Liebe Schwestern und Brüder. Als wir in meiner Heimatgemeinde um die Jahrtausendwende herum einen neuen Pfarrer bekamen war es eine seiner ersten Maßnahmen die regelmäßigen Beichttermine abzuschaffen. Lediglich gegen telefonische Voranmeldung war es noch möglich dieses Sakrament zu empfangen. Als ich dann an meine erste Vikarsstelle kam musste ich erschrocken feststellen, dass dies auch dort der Fall war, woraufhin ich meinen Prinzipal gebeten habe das wieder anzubieten. Und auch hier im Argental existierte die Möglichkeit einer Beichtgelegenheit nur noch auf dem Papier. Jetzt in Corona-Zeiten ist ohnehin alles noch mal umständlicher und schwieriger geworden.

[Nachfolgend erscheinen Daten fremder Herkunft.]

Definition save_context_if_configured : St unit :=
  configured ← gets state_path;
  if configured : bool then save else mret tt.

Definition from_bytes (encoded : bytes) (vs : list ValidatorInfo) (idx : option N) :
    CResult ConsensusContext :=
  match bincode_deserialize encoded with
  | Some st => Ok (restored st vs idx)
  | None => Err BincodeError
  end.

Definition load (encoded : bytes) (vs : list ValidatorInfo) (idx : option N) : St ConsensusContext :=
  readable ← ask w_file;
  if negb readable then fail IoFailure else lift (from_bytes encoded vs idx).

(** ** Commits (handlers/commit.rs) *)

(** Our own commit is recorded. *)
Definition own_commit (c : ConsensusContext) : bool :=
  match my_index c with
  | Some idx => bool_decide (is_Some (commits c !! idx))
  | None => false
  end.

Definition cache_commit_invocation (p : ConsensusPayload) : St unit :=
  if bool_decide (cp_witness p = []) then mret tt
  else set_ctx (λ c, c <| commit_invocations ::=
                  <[cp_validator_index p := invocation_script_from_signature (cp_witness p)]> |>).

Definition remove_commit (idx : N) (c : ConsensusContext) : ConsensusContext :=
  c <| commits ::= delete idx |> <| commit_view_numbers ::= delete idx |>
    <| commit_invocations ::= delete idx |>.

Definition revalidate_commit (d : bytes) (validator_index : N) : St unit :=
  cs ← ctx commits;
  valid ← (match cs !! validator_index with
           | Some signature => verify_signature d signature validator_index
           | None => mret false
           end);
  if valid : bool then mret tt else set_ctx (remove_commit validator_index).

Definition revalidate_current_view_commits : St unit :=
  c ← ctx id;
  net ← gets network;
  match proposed_block_hash c with
  | None => mret tt
  | Some block_hash =>
      for_each (revalidate_commit (sign_data net block_hash))
        (filter (λ idx, commit_view_numbers c !! idx = Some (view_number c)) (fst <$> iter (commits c)))
  end.

Definition prepare_block_data (c : ConsensusContext) : CResult BlockData :=
  let signatures := Recovery.sort_by_index fst (collect_commit_signatures c) in
  if len signatures <? m c then Err (InsufficientSignatures (m c) (len signatures))
  else Ok {| bd_block_index := block_index c; bd_version := version c; bd_prev_hash := prev_hash c;
             bd_timestamp := proposed_timestamp c; bd_nonce := nonce c;
             bd_primary_index := primary_index c; bd_transaction_hashes := proposed_tx_hashes c;
             bd_signatures := signatures; bd_validator_pubkeys := v_public_key <$> validators c;
             bd_required_signatures := m c; bd_next_consensus := next_consensus c |}.

Definition check_commits : St unit :=
  c ← ctx id;
  if negb (has_enough_commits c) then mret tt
  else if has_missing_proposed_transactions c then mret tt
  else if bool_decide (state c = Committed) then mret tt
  else
    _ ← set_ctx (λ c, c <| state := Committed |>);
    c ← ctx id;
    block_data ← lift (prepare_block_data c);
    _ ← send_event (BlockCommitted (block_index c) (default UInt256.zero (proposed_block_hash c)) block_data);
    modify (λ s, s <| running := false |>).

(** The witness check every handler starts with. *)
Definition check_witness (p : ConsensusPayload) : St unit :=
  if bool_decide (cp_witness p = []) then fail SignatureVerificationFailed
  else
    net ← gets network;
    c ← ctx id;
    d ← lift (dbft_sign_data net c p);
    valid ← verify_signature d (cp_witness p) (cp_validator_index p);
    if valid : bool then mret tt else fail SignatureVerificationFailed.

(** Recording a commit, with its invocation script. *)
Definition record_commit (p : ConsensusPayload) : St unit :=
  _ ← in_context (add_commit (cp_validator_index p) (cp_view_number p) (take 64 (cp_data p)));
  cache_commit_invocation p.

Definition on_commit (p : ConsensusPayload) : St unit :=
  if len (cp_data p) <? 64 then fail (InvalidSignatureLength 64 (len (cp_data p)))
  else
    let commit_signature := take 64 (cp_data p) in
    _ ← check_witness p;
    c ← ctx id;
    if bool_decide (is_Some (commits c !! cp_validator_index p))
    then fail (AlreadyReceived (cp_validator_index p))
    else if negb (cp_view_number p =? view_number c) then record_commit p
    else
      match proposed_block_hash c with
      | None => record_commit p
      | Some block_hash =>
          net ← gets network;
          valid ← verify_signature (sign_data net block_hash) commit_signature (cp_validator_index p);
          if negb valid then fail SignatureVerificationFailed
          else
            _ ← record_commit p;
            c ← ctx id;
            _ ← (if cp_view_number p =? view_number c then set_ctx (extend_timer_by_factor 4) else mret tt);
            check_commits
      end.

(** ** Recovery messages (handlers/recovery.rs) *)

(** [max_by_key]: the last entry with the largest count. *)
Definition max_by_count (l : list (UInt256.t * N)) : option (UInt256.t * N) :=
  foldl (λ best e, match best with
                   | Some b => if e.2 <? b.2 then Some b else Some e
                   | None => Some e
                   end) None l.
Definition hash_counts (hashes : list UInt256.t) : gmap UInt256.t N :=
  foldl (λ counts h, <[h := default 0 (counts !! h) + 1]> counts) ∅ hashes.

Definition recovery_change_views (c : ConsensusContext) : list ChangeViewPayloadCompact :=
  let compact (e : N * (N * ChangeViewReason.t)) :=
    let '(validator_index, (new_view, _)) := e in
    mkChangeViewCompact validator_index (new_view - 1)
      (default 0 (last_change_view_timestamps c !! validator_index))
      (default [] (change_view_invocations c !! validator_index)) in
  take (N.to_nat (m c))
    (Recovery.sort_by_index cvc_validator_index
       (compact <$> filter (λ e, view_number c ≤ e.2.1) (iter (change_views c)))).

Definition recovery_preparations (include_prepare_request : bool) (c : ConsensusContext) :
    list PreparationPayloadCompact :=
  (λ e, mkPreparationCompact e.1 e.2) <$>
    filter (λ e, e.1 ≠ primary_index c ∨ include_prepare_request = false) (iter (prepare_responses c)).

Es ist eigentlich vollkommen egal mit wem ich mich unterhalte: die allerwenigsten Menschen, ja selbst eifrige Kirchgänger haben oft kein Interesse mehr daran dieses Sakrament zu empfangen. Wenn ich nachfrage warum, sind die Gründe vielfältige aber meistens sind es vor allem schlechte Erfahrungen bei der Beichte in der Jugend und Kindheit, sodass man sich entschieden hat, dass man das nicht mehr braucht. Liebe Schwestern und Brüder. Auch ich selbst habe schon schlechte Beichterfahrungen gemacht und habe obendrein noch haarsträubende Geschichten von Menschen gehört die beim Beichten waren und sich – durchaus zu recht – über ihre Beichtväter aufgeregt haben. Das ist verständlich und es ist im höchsten Maße ärgerlich, wenn ein Beichtvater es nicht schafft dem Beichtenden durch seinen Zuspruch und durch die Absolution die Last von der Seele zu nehmen. Doch davon muss die Entscheidung, nicht zur Beichte zu gehen ausgenommen bleiben. Ich möchte Sie heute eindringlich ermutigen: lassen Sie sich dieses unfassbar wichtige Sakrament nicht von uns Priestern stehlen, madig oder gar kaputt machen! Denn im Sakrament der Versöhnung geschieht in der reinsten Form das was Jesus uns im Evangelium zuruft: Johannes der Täufer ist zu euch gekommen auf dem Weg der Gerechtigkeit und ihr habt ihm nicht geglaubt. Ihr habt es gesehen und doch habt ihr nicht bereut und ihm nicht geglaubt. Wenn wir nicht bereit sind unsere Fehler zu bereuen und umzukehren werden wir sein wie der zweite Sohn im Gleichnis und unsere Beziehung zu Gott wird nicht wachsen können. Reue und Umkehr. Amen.